EXCERPTED RECORDS:
====
(** ** The further properties at work *)

Lemma download_file_ensures_file_witness :
  let w := Demo.world ∅ (Demo.answering 200 Demo.model_file) in
  let w1 := (download_file "https://example.org/driver" "app/driver" w).2 in
  is_Some (fs w1 !! "app/driver"%string) /\
  download_file "https://example.org/other" "app/driver"
    (later (Demo.unreachable, Faults.read_only_disk) w1)
  = (Ok tt, log (EvExists "app/driver") (later (Demo.unreachable, Faults.read_only_disk) w1)).
Proof.
  intros w w1.
  assert (Hrun : download_file "https://example.org/driver" "app/driver" w = (Ok tt, w1))
    by (vm_compute; reflexivity).
  destruct (download_file_ensures_file _ _ _ _ Hrun) as (Hsome & Hlater).
  split; [exact Hsome|].
  exact (Hlater (Demo.unreachable, Faults.read_only_disk) "https://example.org/other"%string).
Defined.

Lemma download_file_other_files_witness :
  let w := Demo.world {[ "app/view/index.html"%string := Demo.index_html ]}
                      (Demo.answering 200 Demo.model_file) in
  fs (download_file "https://example.org/driver" "app/driver" w).2
    !! "app/view/index.html"%string
  = fs w !! "app/view/index.html"%string.
Proof.
  intros w. apply download_file_other_files. discriminate.
Defined.

Lemma download_file_failure_writes_nothing_witness :
  let w := Demo.world ∅ Demo.unreachable in
  (download_file "https://example.org/driver" "app/driver" w).1
    = Raise (MkExn "ClientConnectorError" ("OSError"%string :: exception_bases)
               [VStr "Cannot connect to host"]) /\
  fs (download_file "https://example.org/driver" "app/driver" w).2 !! "app/driver"%string
    = None.
Proof.
  intros w.
  destruct (download_file_failure_writes_nothing
              "https://example.org/driver" "app/driver" w
              (MkExn "ClientConnectorError" ("OSError"%string :: exception_bases)
                 [VStr "Cannot connect to host"])
              eq_refl (or_introl eq_refl)) as (Hrun & _ & Hnone).
  split; [rewrite Hrun; reflexivity|exact Hnone].
Defined.

Lemma download_file_truncated_file_kept_witness :
  let w := MkWorld ∅ (Demo.answering 200 Demo.model_file) Faults.full_disk [] in
  (download_file "https://example.org/driver" "app/driver" w).1 = Raise Faults.no_space /\
  fs (download_file "https://example.org/driver" "app/driver" w).2 !! "app/driver"%string
    = Some [x80; x01].
Proof.
  intros w.
  destruct (download_file_truncated_file_kept
              "https://example.org/driver" "app/driver" w
              (MkClientResponse 200 (Ok Demo.model_file)) Demo.model_file 2
              Faults.no_space eq_refl eq_refl eq_refl eq_refl) as (Hr & Hf & _).
  split; [exact Hr|exact Hf].
Defined.

Lemma setup_learner_fetch_failure_witness :
  let w := Demo.world ∅ Faults.confusing_network in
  setup_learner Demo.demo_globals w
  = (Raise Demo.cuda_error,
     log (EvGet "https://www.dropbox.com/s/v2v5osbpk4m6i4s/driver?dl=0")
       (log (EvExists "app/driver") w)).
Proof.
  intros w.
  assert (Hfetch : download_file (export_file_url Demo.demo_globals)
                     (joinpath (path Demo.demo_globals)
                        (export_file_name Demo.demo_globals)) w
                   = (Raise Demo.cuda_error,
                      log (EvGet "https://www.dropbox.com/s/v2v5osbpk4m6i4s/driver?dl=0")
                        (log (EvExists "app/driver") w)))
    by (vm_compute; reflexivity).
  exact (proj1 (setup_learner_fetch_failure (Lib := Demo.demo_libraries) Demo.demo_globals w _ _ Hfetch)).
Defined.

Lemma setup_learner_cold_start_witness :
  let w := Demo.world ∅ (Demo.answering 200 Demo.model_file) in
  (setup_learner Demo.demo_globals w).1 = Ok [x01; x02] /\
  fs (setup_learner Demo.demo_globals w).2 !! "app/driver"%string = Some Demo.model_file.
Proof.
  intros w.
  assert (Hload : load_learner
                    (<[joinpath (path Demo.demo_globals)
                         (export_file_name Demo.demo_globals) := Demo.model_file]> (fs w))
                    (path Demo.demo_globals) (export_file_name Demo.demo_globals)
                  = Ok [x01; x02])
    by (vm_compute; reflexivity).
  destruct (setup_learner_cold_start (Lib := Demo.demo_libraries) Demo.demo_globals w
              (MkClientResponse 200 (Ok Demo.model_file)) Demo.model_file [x01; x02]
              eq_refl eq_refl eq_refl eq_refl Hload) as (Hr & Hf & _).
  split; [exact Hr|]. rewrite Hf. apply lookup_insert_eq.
Defined.

Lemma analyze_missing_file_witness :
  let w := Demo.world ∅ Demo.unreachable in
  analyze Demo.demo_globals [x01] Faults.empty_post w
  = (Raise (KeyError [VStr "file"]), w).
Proof.
  intros w.
  assert (Hform : req_form Faults.empty_post !! "file"%string = None)
    by (vm_compute; reflexivity).
  exact (proj1 (analyze_missing_file (Lib := Demo.demo_libraries) Demo.demo_globals [x01] Faults.empty_post w Hform)).
Defined.

Lemma analyze_text_field_witness :
  let w := Demo.world ∅ Demo.unreachable in
  respond (analyze Demo.demo_globals [x01]) Faults.text_upload w = (server_error, w).
Proof.
  intros w.
  assert (Hform : req_form Faults.text_upload !! "file"%string
                  = Some (FormText "photo.png"))
    by (vm_compute; reflexivity).
  exact (proj2 (analyze_text_field (Lib := Demo.demo_libraries) Demo.demo_globals [x01] Faults.text_upload w
                  "photo.png" Hform)).
Defined.

Lemma analyze_status_witness :
  let w := Demo.world ∅ Demo.unreachable in
  status_code (respond (app Demo.demo_globals [x01]) (Demo.upload [x89; x50]) w).1 = 200 /\
  (respond (app Demo.demo_globals [x01]) Faults.text_upload w).1 = server_error.
Proof.
  intros w. split.
  - apply (proj1 (analyze_status (Lib := Demo.demo_libraries) Demo.demo_globals [x01] (Demo.upload [x89; x50]) w
                    eq_refl eq_refl)).
    exists "photo.png"%string, [x89; x50], [x89; x50].
    split; vm_compute; reflexivity.
  - apply (proj2 (analyze_status (Lib := Demo.demo_libraries) Demo.demo_globals [x01] Faults.text_upload w
                    eq_refl eq_refl)).
    vm_compute. discriminate.
Defined.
====
PROBLEM: Would you write down every record again, exactly?

PROBLEM SOLUTION:
(** ** The further properties at work *)

Lemma download_file_ensures_file_witness :
  let w := Demo.world ∅ (Demo.answering 200 Demo.model_file) in
  let w1 := (download_file "https://example.org/driver" "app/driver" w).2 in
  is_Some (fs w1 !! "app/driver"%string) /\
  download_file "https://example.org/other" "app/driver"
    (later (Demo.unreachable, Faults.read_only_disk) w1)
  = (Ok tt, log (EvExists "app/driver") (later (Demo.unreachable, Faults.read_only_disk) w1)).
Proof.
  intros w w1.
  assert (Hrun : download_file "https://example.org/driver" "app/driver" w = (Ok tt, w1))
    by (vm_compute; reflexivity).
  destruct (download_file_ensures_file _ _ _ _ Hrun) as (Hsome & Hlater).
  split; [exact Hsome|].
  exact (Hlater (Demo.unreachable, Faults.read_only_disk) "https://example.org/other"%string).
Defined.

Lemma download_file_other_files_witness :
  let w := Demo.world {[ "app/view/index.html"%string := Demo.index_html ]}
                      (Demo.answering 200 Demo.model_file) in
  fs (download_file "https://example.org/driver" "app/driver" w).2
    !! "app/view/index.html"%string
  = fs w !! "app/view/index.html"%string.
Proof.
  intros w. apply download_file_other_files. discriminate.
Defined.

Lemma download_file_failure_writes_nothing_witness :
  let w := Demo.world ∅ Demo.unreachable in
  (download_file "https://example.org/driver" "app/driver" w).1
    = Raise (MkExn "ClientConnectorError" ("OSError"%string :: exception_bases)
               [VStr "Cannot connect to host"]) /\
  fs (download_file "https://example.org/driver" "app/driver" w).2 !! "app/driver"%string
    = None.
Proof.
  intros w.
  destruct (download_file_failure_writes_nothing
              "https://example.org/driver" "app/driver" w
              (MkExn "ClientConnectorError" ("OSError"%string :: exception_bases)
                 [VStr "Cannot connect to host"])
              eq_refl (or_introl eq_refl)) as (Hrun & _ & Hnone).
  split; [rewrite Hrun; reflexivity|exact Hnone].
Defined.

Lemma download_file_truncated_file_kept_witness :
  let w := MkWorld ∅ (Demo.answering 200 Demo.model_file) Faults.full_disk [] in
  (download_file "https://example.org/driver" "app/driver" w).1 = Raise Faults.no_space /\
  fs (download_file "https://example.org/driver" "app/driver" w).2 !! "app/driver"%string
    = Some [x80; x01].
Proof.
  intros w.
  destruct (download_file_truncated_file_kept
              "https://example.org/driver" "app/driver" w
              (MkClientResponse 200 (Ok Demo.model_file)) Demo.model_file 2
              Faults.no_space eq_refl eq_refl eq_refl eq_refl) as (Hr & Hf & _).
  split; [exact Hr|exact Hf].
Defined.

Lemma setup_learner_fetch_failure_witness :
  let w := Demo.world ∅ Faults.confusing_network in
  setup_learner Demo.demo_globals w
  = (Raise Demo.cuda_error,
     log (EvGet "https://www.dropbox.com/s/v2v5osbpk4m6i4s/driver?dl=0")
       (log (EvExists "app/driver") w)).
Proof.
  intros w.
  assert (Hfetch : download_file (export_file_url Demo.demo_globals)
                     (joinpath (path Demo.demo_globals)
                        (export_file_name Demo.demo_globals)) w
                   = (Raise Demo.cuda_error,
                      log (EvGet "https://www.dropbox.com/s/v2v5osbpk4m6i4s/driver?dl=0")
                        (log (EvExists "app/driver") w)))
    by (vm_compute; reflexivity).
  exact (proj1 (setup_learner_fetch_failure (Lib := Demo.demo_libraries) Demo.demo_globals w _ _ Hfetch)).
Defined.

Lemma setup_learner_cold_start_witness :
  let w := Demo.world ∅ (Demo.answering 200 Demo.model_file) in
  (setup_learner Demo.demo_globals w).1 = Ok [x01; x02] /\
  fs (setup_learner Demo.demo_globals w).2 !! "app/driver"%string = Some Demo.model_file.
Proof.
  intros w.
  assert (Hload : load_learner
                    (<[joinpath (path Demo.demo_globals)
                         (export_file_name Demo.demo_globals) := Demo.model_file]> (fs w))
                    (path Demo.demo_globals) (export_file_name Demo.demo_globals)
                  = Ok [x01; x02])
    by (vm_compute; reflexivity).
  destruct (setup_learner_cold_start (Lib := Demo.demo_libraries) Demo.demo_globals w
              (MkClientResponse 200 (Ok Demo.model_file)) Demo.model_file [x01; x02]
              eq_refl eq_refl eq_refl eq_refl Hload) as (Hr & Hf & _).
  split; [exact Hr|]. rewrite Hf. apply lookup_insert_eq.
Defined.

Lemma analyze_missing_file_witness :
  let w := Demo.world ∅ Demo.unreachable in
  analyze Demo.demo_globals [x01] Faults.empty_post w
  = (Raise (KeyError [VStr "file"]), w).
Proof.
  intros w.
  assert (Hform : req_form Faults.empty_post !! "file"%string = None)
    by (vm_compute; reflexivity).
  exact (proj1 (analyze_missing_file (Lib := Demo.demo_libraries) Demo.demo_globals [x01] Faults.empty_post w Hform)).
Defined.

Lemma analyze_text_field_witness :
  let w := Demo.world ∅ Demo.unreachable in
  respond (analyze Demo.demo_globals [x01]) Faults.text_upload w = (server_error, w).
Proof.
  intros w.
  assert (Hform : req_form Faults.text_upload !! "file"%string
                  = Some (FormText "photo.png"))
    by (vm_compute; reflexivity).
  exact (proj2 (analyze_text_field (Lib := Demo.demo_libraries) Demo.demo_globals [x01] Faults.text_upload w
                  "photo.png" Hform)).
Defined.

Lemma analyze_status_witness :
  let w := Demo.world ∅ Demo.unreachable in
  status_code (respond (app Demo.demo_globals [x01]) (Demo.upload [x89; x50]) w).1 = 200 /\
  (respond (app Demo.demo_globals [x01]) Faults.text_upload w).1 = server_error.
Proof.
  intros w. split.
  - apply (proj1 (analyze_status (Lib := Demo.demo_libraries) Demo.demo_globals [x01] (Demo.upload [x89; x50]) w
                    eq_refl eq_refl)).
    exists "photo.png"%string, [x89; x50], [x89; x50].
    split; vm_compute; reflexivity.
  - apply (proj2 (analyze_status (Lib := Demo.demo_libraries) Demo.demo_globals [x01] Faults.text_upload w
                    eq_refl eq_refl)).
    vm_compute. discriminate.
Defined.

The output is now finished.